Out of the entries that follow, copy each line containing "drop".

------ RECORDS TO USE

(* ===== verification/UserIo.v ===== *)
(** * User library: I/O objects and the terminal object (user/io.c, user/io.h)

    The records of Io.v serve here too.  The functions that are not those of the
    kernel are translated again: [ioclose], [iowrite], and the terminal object
    [io_term], which wraps a raw object and normalizes line ends. *)

From S2P Require Import Prelude Config Io Strings.

Module UserIo.
Import Str.

Definition CR : Z := 13.
Definition LF : Z := 10.
Definition BEL : Z := 7.
Definition BS : Z := 8.
Definition SP : Z := 32.

(** ** I/O objects *)

Section io.
Context {R : Type}.
Implicit Types (o : io R) (buf : list Z) (len bufsz : Z).

Definition ioclose : M (io R) unit := λ o,
  if refcnt o =? 0 then (Ret tt, o)
  else
    let o := with_refcnt o (refcnt o - 1) in
    match i_close (intf o) with
    | Some f => if refcnt o =? 0 then (Ret tt, with_ist o (f (ist o))) else (Ret tt, o)
    | None => (Ret tt, o)
    end.

(** Every pass hands over the whole buffer. *)
Fixpoint iowrite_loop (fuel : nat) (f : R → list Z → Z → Z * R) buf len (bufpos : Z) (s : R) : outcome Z * R :=
  match fuel with
  | O => (NoFuel, s)
  | S k =>
      let '(n, s) := f s buf len in
      if n <=? 0 then (Ret (if n <? 0 then n else bufpos), s)
      else
        let bufpos := bufpos + n in
        if bufpos <? len then iowrite_loop k f buf len bufpos s else (Ret bufpos, s)
  end.

Definition iowrite buf len : M (io R) Z := λ o,
  match i_write (intf o) with
  | None => (Ret (- ENOTSUP), o)
  | Some f =>
      if len <? 0 then (Ret (- EINVAL), o)
      else let '(r, s) := iowrite_loop (S (Z.to_nat len)) f buf len 0 (ist o) in (r, with_ist o s)
  end.

Definition ioputc (c : Z) : M (io R) Z :=
  wlen ← iowrite [c] 1;
  mret (if wlen <? 0 then s32 wlen else if wlen =? 0 then - EIO else u8 c).

Definition iogetc : M (io R) Z := λ o,
  let '(rlen, got, o) := ioread o 1 in
  (Ret (if rlen <? 0 then s32 rlen else if rlen =? 0 then - EIO else u8 (getb 0 got 0)), o).

Definition ioputs (s : cstr) : M (io R) Z :=
  wlen ← iowrite s (Z.of_nat (length s));
  if wlen <? 0 then mret (s32 wlen)
  else
    wlen ← iowrite [LF] 1;
    mret (if wlen <? 0 then s32 wlen else 0).

(** ** The terminal object *)

Record io_term := Term { trefcnt : Z; rawio : io R; cr_out : bool; cr_in : bool }.
Implicit Types (t : io_term).

Definition ioterm_init (raw : io R) (n : Z) : io_term := Term n raw false false.

Definition on_raw {A} (m : M (io R) A) : M io_term A := λ t,
  let (r, o) := m (rawio t) in (r, Term (trefcnt t) o (cr_out t) (cr_in t)).
Definition set_out (b : bool) : M io_term unit := modify (λ t, Term (trefcnt t) (rawio t) b (cr_in t)).
Definition set_in (b : bool) : M io_term unit := modify (λ t, Term (trefcnt t) (rawio t) (cr_out t) b).

Definition ioterm_close : M io_term unit := on_raw ioclose.

(** The loop over the buffer that was read, in place: the buffer, [wp] and the
    new flag. *)
Fixpoint fix_loop (n : nat) (buf : list Z) (rp wp : Z) (cr : bool) : list Z * Z * bool :=
  match n with
  | O => (buf, wp, cr)
  | S n =>
      let ch := getb 0 buf rp in
      let rp := rp + 1 in
      if cr then
        if ch =? CR then fix_loop n (setb wp LF buf) rp (wp + 1) true
        else if ch =? LF then fix_loop n buf rp wp false
        else fix_loop n (setb wp ch buf) rp (wp + 1) false
      else if ch =? CR then fix_loop n (setb wp LF buf) rp (wp + 1) true
      else fix_loop n (setb wp ch buf) rp (wp + 1) false
  end.

Definition no_fuel {A} : M io_term A := λ t, (NoFuel, t).

(** The result and what the buffer starts with. *)
Fixpoint ioterm_read_loop (fuel : nat) len : M io_term (Z * list Z) :=
  match fuel with
  | O => no_fuel
  | S fuel =>
      '(cnt, got) ← on_raw (λ o, let '(cnt, got, o) := ioread o len in (Ret (cnt, got), o));
      if cnt <? 0 then mret (cnt, got)
      else
        cr ← gets cr_in;
        let '(buf, wp, cr) := fix_loop (Z.to_nat cnt) got 0 0 cr in
        set_in cr;;
        if wp =? 0 then ioterm_read_loop fuel len else mret (wp, take (Z.to_nat wp) buf)
  end.
Definition ioterm_read := ioterm_read_loop.

(** The loop of [ioterm_write] from [rp] on: a result to return at once, or
    [wp] and [acc] behind the loop. *)
Fixpoint write_scan (fuel : nat) buf len (rp wp acc : Z) : M io_term (Z + Z * Z) :=
  match fuel with
  | O => no_fuel
  | S fuel =>
      if rp <? len then
        let ch := getb 0 buf rp in
        let rp := rp + 1 in
        if ch =? CR then
          if ((rp <? len) && (getb 0 buf rp =? LF))%bool then set_out false;; write_scan fuel buf len (rp + 1) wp acc
          else
            cnt ← on_raw (iowrite (drop (Z.to_nat wp) buf) (rp - wp));
            if cnt <? 0 then mret (inl cnt)
            else if cnt =? 0 then mret (inl acc)
            else
              let acc := acc + cnt in
              let wp := wp + cnt in
              cnt ← on_raw (ioputc LF);
              if cnt <? 0 then mret (inl cnt) else set_out true;; write_scan fuel buf len rp wp acc
        else if ch =? LF then
          co ← gets cr_out;
          if (co : bool) then set_out false;; write_scan fuel buf len rp (wp + 1) acc
          else
            r ← (if negb (wp =? rp - 1) then
                   cnt ← on_raw (iowrite (drop (Z.to_nat wp) buf) (rp - 1 - wp));
                   mret (if cnt <? 0 then inl cnt else if cnt =? 0 then inl acc else inr (wp + cnt, acc + cnt))
                 else mret (inr (wp, acc)));
            match (r : Z + Z * Z) with
            | inl e => mret (inl e)
            | inr (wp, acc) =>
                cnt ← on_raw (ioputc CR);
                if cnt <? 0 then mret (inl cnt) else set_out false;; write_scan fuel buf len rp wp acc
            end
        else set_out false;; write_scan fuel buf len rp wp acc
      else mret (inr (wp, acc))
  end.

(** The loop ends with [rp] at the end of the buffer. *)
Definition ioterm_write buf len : M io_term Z :=
  r ← write_scan (S (Z.to_nat len)) buf len 0 0 0;
  match (r : Z + Z * Z) with
  | inl e => mret e
  | inr (wp, acc) =>
      if negb (len =? wp) then
        cnt ← on_raw (iowrite (drop (Z.to_nat wp) buf) (len - wp));
        mret (if cnt <? 0 then cnt else if cnt =? 0 then acc else acc + cnt)
      else mret acc
  end.

Definition ioterm_ioctl (cmd : Z) (arg : option Z) : M io_term (Z * option Z) :=
  if negb (cmd =? IOCTL_SETPOS) then on_raw (λ o, let '(r, a, o) := ioctl o cmd arg in (Ret (r, a), o))
  else mret (- ENOTSUP, arg).

(** [iogetc(&iot->io)], assigned to a [char]; [fuel] is for the read. *)
Definition term_getc (fuel : nat) : M io_term Z :=
  '(rlen, got) ← ioterm_read fuel 1;
  mret (u8 (if rlen <? 0 then s32 rlen else if rlen =? 0 then - EIO else u8 (getb 0 got 0))).

Definition store buf (p c : Z) : M io_term (list Z) :=
  if ((0 <=? p) && (p <? Z.of_nat (length buf)))%bool then mret (setb p c buf) else panic.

------------

- _REPLY_
            cnt ← on_raw (iowrite (drop (Z.to_nat wp) buf) (rp - wp));
                   cnt ← on_raw (iowrite (drop (Z.to_nat wp) buf) (rp - 1 - wp));
        cnt ← on_raw (iowrite (drop (Z.to_nat wp) buf) (len - wp));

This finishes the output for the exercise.